If there is exactly $1$ matching flip, there are $3$ possible ways to order the remaining $4$ cards without resulting in more matches. as there are $3$ flips, the total number of permutations of exactly $1$ matching flip is $3\times3=9$ .

There cannot be exactly $2$ matching flips. If $2$ flips are matching, the remaining cards are all the same.

There is only $1$ way of having $3$ matching flips.

This gives us a total of $10$ permutations with at least one matching flip, out of a total $36$ permutations. As such, the probability of this happening is $\frac{10}{36}$ which cancels down to $\frac{5}{18}$ , giving us our answer of $5+18=\boxed{23}$ .

WLOG*, Slim turns over $(1,2,3)$ in order. There are $3$ cases based on what Tim turns over

• With probability $1/6$ , Tim also turns over $(1,2,3)$ in that order. In this case Jim matches at least one of the three with probability $2/3$ .

• With probability $1/2$ , Tim matches exactly one of the three cards: $(1,3,2)$ or $(3,2,1)$ or $(2,1,3)$ . In this case Jim matches the same card with probability $1/3$ .

• With probability $1/3$ , Tim doesn't match any of the three: $(2,3,1)$ or $(3,1,2)$ . In this case no match is possible.

Thus the probability of at least one match is $(1/6)*(2/3) + (1/2)*(1/3) + (1/3)*0 = 5/18$ . Thus $a = 5$ and $b = 18$ and $a+b = 23$ .

*WLOG = Without loss of generality

The permutation group S3 contains six elements: in cycle notation, (), (A2),(23),(A3),(A23) & (A32). So there is one cycle of length 0 (the identity), three cycles of length 2 & two cycles of length 3.

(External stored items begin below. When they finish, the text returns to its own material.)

(* ===== verification/Sync.v ===== *)
(** * Downloading a trie (src/trie/sync.go)

    The scheduler asks for nodes by hash, keeps a node back until everything
    below it has arrived, and hands complete nodes to the database.  The
    requests are shared through pointers, so they live in a heap; a request
    counts the pending requests that name it as a parent.
    [sync_never_gaps]: at every moment of a download the database has, with a
    node, all nodes below it, and when nothing is pending the whole trie is
    there. *)
From S2P Require Import Prelude Core Encoding Node Rebuild Trie NodeDB NodeStore.
Local Open Scope Z_scope.

(** ** The priority queue (go-ethereum's common/prque) *)
Class PrQue := {
  prque : Type;
  prque_New : prque;
  prque_Push : prque → bytes → Z → prque;
  prque_Peek : prque → option (bytes * Z);
  prque_Pop : prque → prque;
  prque_Size : prque → nat
}.
Class PrQueLaws `{PrQue} : Prop := {
  prque_Peek_Size q : is_Some (prque_Peek q) ↔ prque_Size q ≠ 0%nat;
  prque_Pop_Size q : is_Some (prque_Peek q) → prque_Size q = S (prque_Size (prque_Pop q))
}.

(** The trie nodes and contract codes of a database ([rawdb]). *)
Record SyncStore := mkStore { db_nodes : gmap bytes bytes; db_codes : gmap bytes bytes }.

(** ** Requests *)

(** What a leaf callback does: it may add tries and codes below the node, and
    it may fail. *)
Inductive sync_call :=
  | CallSubTrie (root path parent : bytes) (callback : option nat)
  | CallCodeEntry (hash path parent : bytes).
(* ===== verification/Block.v ===== *)
(** * Blocks (src/core/block.go, [DeriveSha] of src/core/hashing.go).

    The hash of a header is a parameter; the trie that [DeriveSha] feeds is
    behind the interface [TrieHasher] of the source, and StackTrie.v has the
    implementation the program uses. *)
From S2P Require Import Prelude Core.
Local Open Scope Z_scope.

(** [Difficulty] and [Number] are pointers to big integers; nil is [None]. *)
Record Header := mkHeader {
  ParentHash : bytes;
  Coinbase : bytes;
  hRoot : bytes;
  hTxHash : bytes;
  hDifficulty : option Z;
  hNumber : option Z;
  hTime : Z;
  MixDigest : bytes;
  hNonce : bytes;
  hShardID : Z
}.
#[global] Instance Header_eq_dec : EqDecision Header.
Proof. solve_decision. Defined.
Definition set_hRoot (r : bytes) (h : Header) : Header :=
  mkHeader (ParentHash h) (Coinbase h) r (hTxHash h) (hDifficulty h) (hNumber h) (hTime h) (MixDigest h)
    (hNonce h) (hShardID h).
Definition set_hTxHash (r : bytes) (h : Header) : Header :=
  mkHeader (ParentHash h) (Coinbase h) (hRoot h) r (hDifficulty h) (hNumber h) (hTime h) (MixDigest h)
    (hNonce h) (hShardID h).

Record Block := mkBlock {
  bHeader : Header;
  Transactions : list Transaction;
  bHash : bytes;
  Td : option Z
}.

(** The zero value of [common.Hash]. *)
Definition zero_hash : bytes := replicate 32 0.

(** [CopyHeader]: nil numbers become zero. *)
Definition CopyHeader (h : Header) : Header :=
  mkHeader (ParentHash h) (Coinbase h) (hRoot h) (hTxHash h) (Some (default 0 (hDifficulty h)))
    (Some (default 0 (hNumber h))) (hTime h) (MixDigest h) (hNonce h) (hShardID h).

(** ** The transaction root

    [TrieHasher] is an interface; the stack trie behind it takes its keys in
    increasing order only. *)
Class TrieHasher := {
  hasher_state : Type;
  hasher_empty : hasher_state;
  hasher_update : hasher_state → bytes → bytes → hasher_state;
  hasher_hash : hasher_state → bytes
}.

(** The order in which [DeriveSha] visits the indices of a list. *)
Definition derive_order (n : Z) : list Z :=
  (Z.of_nat <$> seq 1 (Z.to_nat (Z.min (n - 1) 127))) ++
  (if bool_decide (n > 0) then [0] else []) ++
  (Z.of_nat <$> seq 128 (Z.to_nat (n - 128))).

Section block.
Context `{TH : TrieHasher}.
(** [rlp.AppendUint64], the encoding of a transaction, and the hash of a
    header's encoding. *)
Variable AppendUint64 : Z → bytes.
Variable EncodeIndex : Transaction → bytes.
Variable rlpHash : Header → option bytes.
Variable EmptyRootHash : bytes.

Definition DeriveSha (txs : list Transaction) : go bytes :=
  st ← go_fold (λ st i, tx ← go_index txs i; Ret (hasher_update st (AppendUint64 i) (EncodeIndex tx)))
         hasher_empty (derive_order (len txs));
  Ret (hasher_hash st).

(** [NewBlock]: an empty block has the empty root and no transactions. *)
Definition NewBlock (h : Header) (txs : list Transaction) : go Block :=
  let h := CopyHeader h in
  if bool_decide (len txs = 0) then Ret (mkBlock (set_hTxHash EmptyRootHash h) [] zero_hash (Some 0))
  else root ← DeriveSha txs; Ret (mkBlock (set_hTxHash root h) txs zero_hash (Some 0)).

Definition Header_Hash (h : Header) : go bytes := or_exit "block Header hash fail." (rlpHash h).

(** [GetHash] caches the hash on the first call. *)
Definition GetHash (b : Block) : go (bytes * Block) :=
  if bool_decide (bHash b = zero_hash) then
    h ← Header_Hash (bHeader b); Ret (h, mkBlock (bHeader b) (Transactions b) h (Td b))
  else Ret (bHash b, b).

Definition NumberU64 (b : Block) : go Z := n ← deref (hNumber (bHeader b)); Ret (u64 n).
Definition GetHeader (b : Block) : Header := CopyHeader (bHeader b).
Definition WithBody (b : Block) (txs : list Transaction) : Block :=
  mkBlock (CopyHeader (bHeader b)) txs zero_hash None.

(** ** Facts *)
Lemma derive_order_perm n : 0 ≤ n → derive_order n ≡ₚ Z.of_nat <$> seq 0 (Z.to_nat n).
Proof.
  intros Hn. unfold derive_order. destruct (decide (n = 0)) as [->|Hne]; [done|].
  rewrite bool_decide_true by lia.
  assert (seq 0 (Z.to_nat n) = 0%nat :: seq 1 (Z.to_nat (Z.min (n - 1) 127)) ++ seq 128 (Z.to_nat (n - 128))) as ->.
  { replace (Z.to_nat n) with (S (Z.to_nat (n - 1))) by lia. cbn [seq]. f_equal.
    destruct (decide (n ≤ 128)).
    - replace (Z.to_nat (n - 128)) with 0%nat by lia. rewrite Z.min_l, app_nil_r by lia. done.
    - rewrite Z.min_r by lia. replace (Z.to_nat (n - 1)) with (127 + Z.to_nat (n - 128))%nat by lia.
      by rewrite seq_app. }
  rewrite fmap_cons, fmap_app. by rewrite Permutation_middle.
Qed.

(** The transaction root of a list is always computed. *)
Lemma DeriveSha_returns txs : returns (DeriveSha txs).
Proof.
  unfold DeriveSha.
  destruct (go_fold_returns (λ st i, tx ← go_index txs i; Ret (hasher_update st (AppendUint64 i) (EncodeIndex tx)))
    (λ _, True) hasher_empty (derive_order (len txs))) as (st & -> & _); [done| |simpl; eauto with golib].
  intros st i Hi _. rewrite derive_order_perm in Hi by apply len_nonneg.
  apply list_elem_of_fmap in Hi as (k & -> & Hk%elem_of_seq).
  destruct (proj2 (go_index_returns txs (Z.of_nat k))) as [tx ->]; [unfold len in *; lia|]. simpl. eauto.
Qed.

Lemma NewBlock_spec h txs :
  ∃ b, NewBlock h txs = Ret b ∧ Transactions b = txs ∧ hRoot (bHeader b) = hRoot h ∧
    hNumber (bHeader b) = Some (default 0 (hNumber h)) ∧ hShardID (bHeader b) = hShardID h.
Proof.
  unfold NewBlock. case_bool_decide as E.
  - exists (mkBlock (set_hTxHash EmptyRootHash (CopyHeader h)) [] zero_hash (Some 0)). split_and!; try done.
    destruct txs; [done|]. rewrite len_cons in E. pose proof (len_nonneg txs). lia.
  - destruct (DeriveSha_returns txs) as [r ->]. simpl. eexists. by split_and!.
Qed.
End block.
Lemma insert_branch_rep cs n key v :
  Forall (λ o, match o with
               | Some c => ∀ n key, rep c n → live c → sub n → Forall nibble key → after n key → inserted c n key v
               | None => True
               end) cs →
  rep (SBranch cs) n → live (SBranch cs) → canon n → Forall nibble key → after n key → inserted (SBranch cs) n key v.
Proof.
  intros IH (ns & -> & Hl & HF)%rep_branch (i0 & c0 & Hi0 & Hc0 & Hlast)%live_branch Hcan Hkey Ha.
  destruct key as [|x r].
  { exfalso. destruct (canon_some_key _ Hcan) as (q & w & Hq & Hg). by apply (before_nil q), (Ha q w). }
  apply Forall_cons in Hkey as [Hx Hr].
  destruct (Forall2_lookup_l _ _ _ _ _ HF Hi0) as (m0 & Hm0 & Hin0 & _).
  pose proof (branch_after ns x r i0 m0 Hcan Ha Hx Hm0) as Hle. specialize (Hle ltac:(by intros ->)).
  destruct (lookup_lt_is_Some_2 ns (Z.to_nat x)) as [m Hm]; [unfold nibble in Hx; lia|].
  destruct (Forall2_lookup_r _ _ _ _ _ HF Hm) as (o & Ho & Hom).
  destruct (unresolve_rep (Z.to_nat x) cs ns HF) as (cs' & Hu & HF' & Hsame).
  pose proof (branch_child_after ns x r m Ha Hx Hm) as Hcha.
  assert (∃ c' m', match o with None => Ret (newLeaf r v) | Some c => st_insert c r v end = Ret c' ∧
            rep c' m' ∧ live c' ∧ canon m' ∧ updated m m' (r ++ [16]) (Some v)) as (c' & m' & Hi & Hr' & Hl' & Hc' & Hup).
  { destruct o as [c|]; simpl in Hom.
    - destruct Hom as [Hin Hc]. rewrite Forall_lookup in IH. specialize (IH _ _ Ho). simpl in IH.
      assert (live c) as Hlc.
      { destruct (decide (i0 = Z.to_nat x)) as [->|Hne]; [congruence|]. 
        specialize (Hlast _ _ Ho). by discriminate Hlast; lia. }
      assert (sub m) as Hsub.
      { apply canon_full in Hcan as (_ & _ & Hch). specialize (Hch (Z.to_nat x) m (lookup_app_l_Some _ _ _ _ Hm)).
        rewrite decide_False in Hch by (unfold nibble in Hx; lia). done. }
      destruct (IH m r Hc Hlc Hsub Hr Hcha) as (c' & m' & ? & ? & ? & ? & ? & _). by exists c', m'.
    - subst m. destruct (insert_empty_rep r v Hr) as (c' & m' & ? & ? & ? & ? & ? & _). by exists c', m'. }
  assert (inner m') as Hin' by by destruct m'.
  unfold inserted. cbn [st_insert]. rewrite Hu. cbn [mbind go_bind]. rewrite (nth_map_child _ _ _ _ _ Ho), Hi. cbn [mbind go_bind].
  exists (SBranch (<[Z.to_nat x := Some c']> cs')), (FullNode (<[Z.to_nat x := m']> (ns ++ [NilNode]))).
  split_and!; [done| | | | |done].
  - apply rep_branch. exists (<[Z.to_nat x := m']> ns). split_and!.
    + by rewrite insert_app_l by (unfold nibble in Hx; lia).
    + by rewrite length_insert.
    + by apply Forall2_insert.
  - apply live_branch. exists (Z.to_nat x), c'. split_and!; [|done|].
    + apply list_lookup_insert_eq. apply Forall2_length in HF'. unfold nibble in Hx. lia.
    + intros j o' Hj Hlt. rewrite list_lookup_insert_ne, Hsame in Hj by lia. apply (Hlast j); [done|lia].
  - apply canon_set_child; [done|]. unfold in_slot. by rewrite decide_False by (unfold nibble in Hx; lia).
  - simpl. apply updated_full with (c := m).
    + unfold nibble in Hx. lia.
    + by apply lookup_app_l_Some.
    + intros k Hk. apply Hup. apply term_key_cons in Hk as [[-> _]|[_ Hk]]; [unfold nibble in Hx; lia|done].
Qed.

Lemma insert_rep st v : ∀ n key,
  rep st n → live st → sub n → Forall nibble key → after n key → inserted st n key v.
Proof.
  induction st as [|cs IH|k c IH|k w|w] using StackTrie_nested_ind; intros n key Hr Hl Hs Hk Ha.
  - simpl in Hr. subst n. by apply insert_empty_rep.
  - destruct Hs as [->|Hs]; [by apply rep_branch in Hr as (? & ? & _)|]. by apply insert_branch_rep.
  - destruct Hs as [->|Hs]; [by destruct Hr as (? & ? & _)|]. by apply insert_ext_rep.
  - destruct Hs as [->|Hs]; [by destruct Hr|]. by apply insert_leaf_rep.
  - done.
Qed.

(** *** Sequences of updates *)
Definition st_updates (st : StackTrie) (ops : list (bytes * bytes)) : go StackTrie :=
  go_fold (λ st kv, st_Update st kv.1 kv.2) st ops.

Lemma before_nibbles a b :
  Forall in_u8 a → Forall in_u8 b → before a b → before (nibbles_of a) (nibbles_of b).
Proof.
  intros Ha Hb (c & x & y & a' & b' & -> & -> & Hlt). apply Forall_app in Ha as [_ [Hx _]%Forall_cons].
  apply Forall_app in Hb as [_ [Hy _]%Forall_cons].
  assert (∀ c d, nibbles_of (c ++ d) = nibbles_of c ++ nibbles_of d) as Happ
    by (intros l d; induction l as [|z l IH]; simpl; congruence).
  rewrite !Happ, before_app. cbn [nibbles_of]. destruct (decide (x / 16 = y / 16)) as [E|E].
  - rewrite E, before_cons. exists [], (x `mod` 16), (y `mod` 16). eexists _, _. split_and!; [done..|].
    pose proof (Z.div_mod x 16). pose proof (Z.div_mod y 16). lia.
  - exists [], (x / 16), (y / 16). eexists _, _. split_and!; [done..|].
    pose proof (Z.div_le_mono x y 16). lia.
Qed.

Lemma st_Update_ok st n m k v :
  rep st n → live st → entries n m → Forall in_u8 k → v ≠ [] →
  (∀ k', Forall in_u8 k' → is_Some (m !! k') → before k' k) →
  ∃ st' n', st_Update st k v = Ret st' ∧ rep st' n' ∧ live st' ∧ entries n' (<[k := v]> m).
Proof.
  intros Hr Hl He Hk Hv Hlt. unfold st_Update, st_TryUpdate, keybytesToHex.
  rewrite bool_decide_false by (destruct v; [done|rewrite len_cons; pose proof (len_nonneg v); lia]).
  rewrite length_app, Nat.add_sub, take_app_length.
  destruct (insert_rep st v n (nibbles_of k) Hr Hl) as (st' & n' & Hi & Hr' & Hl' & Hc' & Hu & _).
  - apply He.
  - by apply nibbles_of_nibble.
  - intros q w Hq Hg. destruct He as (_ & Hm & Hks). destruct (Hks (q ++ [16]) w) as (k' & Hk' & Hq'); [by exists q|done|].
    unfold keybytesToHex in Hq'. simplify_list_eq. apply before_nibbles; [done..|]. apply Hlt; [done|].
    rewrite <-Hm by done. by eexists.
  - exists st', n'. split_and!; [done..|]. apply (entries_updated n n' m k (Some v)); [done..|by right|done].
Qed.

Lemma st_updates_ok ops : ∀ st n m,
  rep st n → live st → entries n m →
  Forall (λ kv, Forall in_u8 kv.1) ops → Forall (λ kv, kv.2 ≠ []) ops → StronglySorted before ops.*1 →
  (∀ k, Forall in_u8 k → is_Some (m !! k) → Forall (before k) ops.*1) →
  ∃ st' n', st_updates st ops = Ret st' ∧ rep st' n' ∧ live st' ∧ entries n' (foldl map_update m ops).
Proof.
  induction ops as [|[k v] ops IH]; intros st n m Hr Hl He Hk Hv Hs Hm; [by exists st, n|].
  apply Forall_cons in Hk as [Hk Hks]. apply Forall_cons in Hv as [Hv Hvs]. cbn [fmap list_fmap fst] in Hs, Hm.
  apply StronglySorted_inv in Hs as [Hs Hall]. simpl in Hv, Hk.
  destruct (st_Update_ok st n m k v) as (st1 & n1 & Hu & Hr1 & Hl1 & He1); [done..| |].
  { intros k' Hk' Hin. specialize (Hm k' Hk' Hin). by apply Forall_cons in Hm as [? _]. }
  unfold st_updates. cbn [go_fold fst snd]. rewrite Hu. cbn [mbind go_bind].
  replace (foldl map_update m ((k, v) :: ops)) with (foldl map_update (<[k := v]> m) ops) by by destruct v.
  apply (IH st1 n1); try done. intros k' Hk' Hin. rewrite lookup_insert in Hin. case_decide; [by subst|].
  specialize (Hm k' Hk' Hin). by apply Forall_cons in Hm as [_ ?].
Qed.

Lemma before_irrefl a : ¬ before a a.
Proof. rewrite <-(app_nil_r a) at 1. apply not_before_prefix. Qed.
Lemma sorted_nodup ks : StronglySorted before ks → NoDup ks.
Proof.
  induction 1 as [|k ks Hs IH Hall]; constructor; [|done]. rewrite Forall_forall in Hall.
  intros Hin. by apply (before_irrefl k), Hall.
Qed.
(** The order of updates with different keys does not matter. *)
Lemma map_update_perm ops ops' :
  ops ≡ₚ ops' → NoDup ops.*1 → Forall (λ kv, kv.2 ≠ []) ops → foldl map_update ∅ ops = foldl map_update ∅ ops'.
Proof.
  intros Hp Hnd Hv. assert (NoDup ops'.*1) as Hnd' by by rewrite <-Hp.
  assert (Forall (λ kv, kv.2 ≠ []) ops') as Hv' by by rewrite <-Hp.
  destruct (foldl_map_update ops ∅ Hnd Hv) as [H1 H2]. destruct (foldl_map_update ops' ∅ Hnd' Hv') as [H1' H2'].
  apply map_eq. intros k. destruct (decide (k ∈ ops.*1)) as [Hin|Hin].
  - apply list_elem_of_fmap in Hin as ([k' v] & -> & Hin). simpl. rewrite (H1 k' v Hin). symmetry. apply H1'. by rewrite <-Hp.
  - rewrite H2 by done. rewrite H2'; [done|]. by rewrite <-Hp.
Qed.

Hypothesis emptyRoot_len : len emptyRoot = 32.

Lemma stack_trie_ok ops ops' :
  Forall (λ kv, Forall in_u8 kv.1) ops → Forall (λ kv, kv.2 ≠ []) ops → StronglySorted before ops.*1 →
  ops' ≡ₚ ops →
  ∃ st t, st_updates NewStackTrie ops = Ret st ∧ updates (DB := no_store) (mkTrie NilNode 0) ops' = Ret t ∧
    st_Hash st = Ret (Trie_Hash t).
Proof.
  intros Hk Hv Hs Hp.
  destruct (st_updates_ok ops SEmpty NilNode ∅) as (st & n & Hu & Hr & Hl & He); try done.
  { apply entries_nil. }
  { intros k _ [? Hn]. by rewrite lookup_empty in Hn. }
  destruct (updates_ok (DB := no_store) ops' (mkTrie NilNode 0) ∅) as (t & Ht & e & Hex & Het).
  { exists NilNode. split; [constructor|apply entries_nil]. }
  { by rewrite Hp. }
  exists st, t. split_and!; [done..|]. apply expands_no_store in Hex.
  rewrite (map_update_perm ops' ops) in Het;
    [|done|rewrite Hp; by apply sorted_nodup|by rewrite Hp].
  assert (n = root t) as -> by (rewrite Hex; by eapply entries_unique).
  unfold Trie_Hash. destruct Het as [[Hsub|Hsub] _]; rewrite <-Hex in Hsub; destruct (root t) eqn:Hroot; try done.
  - destruct st; simpl in Hr; try naive_solver. unfold st_Hash. simpl. by rewrite bool_decide_true.
  - by apply st_Hash_rep.
  - by apply st_Hash_rep.
Qed.
End stack_trie.

(** ** The transaction root *)

(** The hasher that [NewBlock] is given; a panic of an update stays one. *)
Definition stack_hasher `{RLP} (hashData : bytes → bytes) (emptyRoot : bytes) : TrieHasher := {|
  hasher_state := go StackTrie;
  hasher_empty := Ret NewStackTrie;
  hasher_update st k v := st ≫= λ s, st_Update hashData emptyRoot s k v;
  hasher_hash st := match st ≫= st_Hash hashData emptyRoot with Ret h => h | Halt _ => [] end
|}.

(** RLP of an unsigned integer: zero is the empty string, a value below 128 is
    its own encoding, larger ones are their big-endian bytes after a length. *)
Definition uint_size (i : Z) : nat := S (Z.to_nat (Z.log2 i / 8)).
Definition rlp_uint (i : Z) : bytes :=
  if bool_decide (i = 0) then [128] else if bool_decide (i < 128) then [i]
  else (128 + Z.of_nat (uint_size i)) :: be_bytes (uint_size i) i.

There is a 13/18 probability that there is no three-way match: we can show this using a probability tree with three branches, and only a depth of two.

We can let Slim’s cards come up in any order.

I) Jim’s cards have a 1/6 probability of turning up the same as Slim’s, with the identity permutation (). Then the permutation to Tim’s cards, for all of his to be different, would have to be a cycle of length three, (A23) or (A32), adding up to a 1/3 probability. So the joint probability of no match with this starting case would be $\frac {1}{6}$ * $\frac {1}{3}$ = $\frac {1}{18}$ .

II) Jim’s cards have a 1/2 probability of turning up one the same and two different from Slim’s, with the length-two cycles (A2),(23) or (A3). At the turn where the two previous players’ cards were the same, Tim’s card would have to be different (the other turns don’t matter), and that would happen with a $\frac {2}{3}$ probability. So the joint probability of no match with this starting case would be $\frac {1}{2}$ * $\frac {2}{3}$ = $\frac {1}{3}$ .

III) Jim’s cards have a 1/3 probability of turning up all different from Slim’s—with the length-three cycles (A23) or (A32)—in which case Tim’s cards could come up in any order and there would be no three-way match. So the probability of a match not happening this way is $\frac {1}{3}$ * 1, so also $\frac {1}{3}$ .

The total probability of a three-way match not happening, since the three cases above are independent, is $\frac {1}{3}$ + $\frac {1}{3}$ + $\frac {1}{18}$ = $\frac {13}{18}$ . So the probability of the match happening is $\frac {5}{18}$ , and the answer, 5+18, is $\boxed{23}$ .

There are three possible cases for the first flip:

• Jim's and Tim's card will both match Slim's, with a $\frac{1}{9}$ probability. This is a 3-way match already. It doesn't matter what happens on the subsequent flips.

• Jim's and Tim's card will both be different from Slim's, with a $\frac{2}{9}$ probability. This leaves zero probability of a 3-way match on either of the subsequent flips.

• Exactly two of the three cards match. The possibility of this is the residual 1 – $\frac{1}{9}$ – $\frac{2}{9}$ = $\frac{2}{3}$ .

In the third case, the players hold two cards each, and within those three pairs there is only one matching set. There are 2 x 2 x 2 = 8 possible plays, and 2 of those include a 3-way match (on the second flip, or on the third flip). So, given the third case for the first flip, the chance of a subsequent 3-way flip is $\frac{2}{8}$ = $\frac{1}{4}$ .

Therefore the total probability of getting a 3-way match is the sum of this happening by the first case or the third case:

$\frac{1}{9}$ + $\frac{2}{3}$ • $\frac{1}{4}$ = $\frac{1}{9}$ + $\frac{1}{6}$ = $\frac{2}{18}$ + $\frac{3}{18}$ = $\frac{5}{18}$ .

The answer is therefore 5 + 18 = 23.